According to the proposal, workers and businesses are able to borrow money from the government to alleviate the impact of the Covid-19 pandemic on employee livelihood and small business operation.
Specifically, the Ministry of Labour, Invalid and Social Affairs proposes that an employee can borrow up to VND100 million (US$4,200) and small business can borrow up to VND2 billion (US$84,470). The interest rate is 3.96% annually and the debt should be paid off within a year, Vietnam+ reports.
The total package for this initiative costs VND20 trillion (US$843 million). If the proposal is passed, the program will last from April until December this year.
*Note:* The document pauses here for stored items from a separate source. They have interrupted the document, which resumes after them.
Lemma parse_action_results_invalid_input_witness :
  Ref.loads "garbage" = Raise JSONDecodeError
  /\ parse_action_results (rt := Ref.runtime) "garbage"
     = Return ([], [("(unknown)", "Failed to parse PowerShell result.")]).
Proof.
  split; [reflexivity|].
  apply (parse_action_results_invalid_input (rt := Ref.runtime) "garbage").
  - discriminate.
  - reflexivity.
Defined.

(** ** Documents that are valid JSON and hold something else than records *)

Lemma forallb_is_dict (l : list value) :
  forallb is_dict l = true <-> exists recs, l = map VDict recs.
Proof.
  split.
  - induction l as [|v l IH]; intros H.
    + now exists [].
    + simpl in H. apply andb_prop in H as [Hv Hl].
      destruct (IH Hl) as [recs ->].
      destruct v; try discriminate. now exists (d :: recs).
  - intros [recs ->]. induction recs as [|r recs IH]; [reflexivity|exact IH].
Qed.

Lemma only_objects_cases (parsed : value) :
  only_objects parsed = true
  <-> is_dict parsed = true \/ is_scalar parsed = true
      \/ exists recs, parsed = VList (map VDict recs).
Proof.
  unfold only_objects.
  destruct parsed; cbn [records_of forallb is_dict is_scalar andb];
    try (split; [intros _; auto | reflexivity]).
  split.
  - intros H. apply forallb_is_dict in H as [recs ->]. right. right. now exists recs.
  - intros [H | [H | [recs H]]]; try discriminate.
    injection H as ->. apply forallb_is_dict. now exists recs.
Qed.

(** C9, as the claim states it, fails in its last part: a document that
    decodes to a number is neither an object nor an array of objects,
    and both parsers return on it (lines 134 and 200 give it no
    record). *)
Lemma parsers_return_on_scalar :
  Ref.loads "5" = Return (VInt 5)
  /\ is_dict (VInt 5) = false
  /\ parse_campaigns_json (rt := Ref.runtime) "5" = Return empty_frame
  /\ parse_action_results (rt := Ref.runtime) "5" = Return ([], []).
Proof. repeat split. Qed.

(** C9, amended. The two parsers are not total: on a document that
    decodes to an array with an element that is no object (such as
    [[1,2]]) each raises [AttributeError].  On a non-empty document that
    decodes, each returns exactly when every record looked at is an
    object, that is, when the decoded value is an object, an array of
    objects, or a number, text, boolean or [null] (which holds no
    record). *)
Theorem parsers_return_iff_only_objects `{rt : PyRuntime}
  (raw_json : string) (parsed : value) :
  raw_json <> EmptyString ->
  json_loads raw_json = Return parsed ->
  returns (parse_campaigns_json raw_json) = only_objects parsed
  /\ returns (parse_action_results raw_json) = only_objects parsed
  /\ (only_objects parsed = false ->
      parse_campaigns_json raw_json = Raise (AttributeError "items")
      /\ parse_action_results raw_json = Raise (AttributeError "get"))
  /\ (only_objects parsed = true
      <-> is_dict parsed = true \/ is_scalar parsed = true
          \/ exists recs, parsed = VList (map VDict recs)).
Proof.
  intros Hne Hparsed.
  unfold parse_campaigns_json, parse_action_results.
  rewrite (truthy_nonempty _ Hne), Hparsed. cbn [negb].
  unfold only_objects at 1 2 3.
  destruct (forallb is_dict (records_of parsed)) eqn:Hall.
  - destruct (normalize_loop_returns _ [] Hall) as [rows Hrows].
    destruct (classify_loop_returns _ ([], []) Hall) as [results Hresults].
    rewrite Hrows, Hresults. cbn [bind].
    split; [now destruct (frame_empty (from_records rows))|].
    split; [reflexivity|].
    split; [discriminate|apply only_objects_cases].
  - rewrite (normalize_loop_raises _ [] Hall), (classify_loop_raises _ ([], []) Hall).
    cbn [bind returns].
    split; [reflexivity|]. split; [reflexivity|].
    split; [now split|apply only_objects_cases].
Qed.

Lemma parsers_return_iff_only_objects_witness :
  Ref.loads "[1,2]" = Return (VList [VInt 1; VInt 2])
  /\ parse_campaigns_json (rt := Ref.runtime) "[1,2]" = Raise (AttributeError "items")
  /\ parse_action_results (rt := Ref.runtime) "[1,2]" = Raise (AttributeError "get").
Proof.
  split; [reflexivity|].
  apply (parsers_return_iff_only_objects (rt := Ref.runtime)
           "[1,2]" (VList [VInt 1; VInt 2])).
  - discriminate.
  - reflexivity.
  - reflexivity.
Defined.

(** ** State and type codes *)

Section Codes.
Context {rt : PyRuntime}.

(** The two tables, entry by entry. *)
Lemma state_codes_in_table :
  label_of STATE_MAP (VInt 0) = "NotRunning"
  /\ label_of STATE_MAP (VInt 1) = "Starting"
  /\ label_of STATE_MAP (VInt 2) = "Running"
  /\ label_of STATE_MAP (VInt 3) = "Stopping".
Proof. repeat split. Qed.

Lemma type_codes_in_table :
  label_of TYPE_MAP (VInt 0) = "Inbound"
  /\ label_of TYPE_MAP (VInt 1) = "Outbound"
  /\ label_of TYPE_MAP (VInt 2) = "AutoDial".
Proof. repeat split. Qed.

Lemma table_get_absent (table : list (Z * string)) (code : Z) (default : string) :
  (forall entry, In entry table -> fst entry <> code) ->
  table_get table code default = default.
Proof.
  induction table as [|[k label] table IH]; intros Habsent; simpl; [reflexivity|].
  destruct (Z.eqb k code) eqn:Hk.
  - apply Z.eqb_eq in Hk. exfalso. apply (Habsent (k, label)); [now left|exact Hk].
  - apply IH. intros entry Hin. apply Habsent. now right.
Qed.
Businesses that are eligible for borrowing money fall into two types. The first includes ones that have at least either 30% of employees or at least 100 employees temporarily off work due to the pandemic. This fund can then be used to pay salaries, social, health and unemployment insurance for workers. The interest of the loans can be covered by the state budget for three months at most.
The second type of businesses eligible for the package consists of ones that have to let go of at least 10% of their workers or at least 50 employees. The money then can be used to cover employees' job-loss allowance.
According to the news source, employees who lose their job because their workplace goes bankrupt will receive the job-loss allowance. According to Nguoi Lao Dong, by March 26, 153,000 workers who became unemployed during this period have applied for the job-loss allowance. The majority of them used to work in fields like tourism services, accommodations, F&B, textile and transportation.
Besides the above suggested solutions, the ministry also proposed a temporary exemption from paying unemployment insurance and social insurance, and increase support in skills training to help workers keep their job.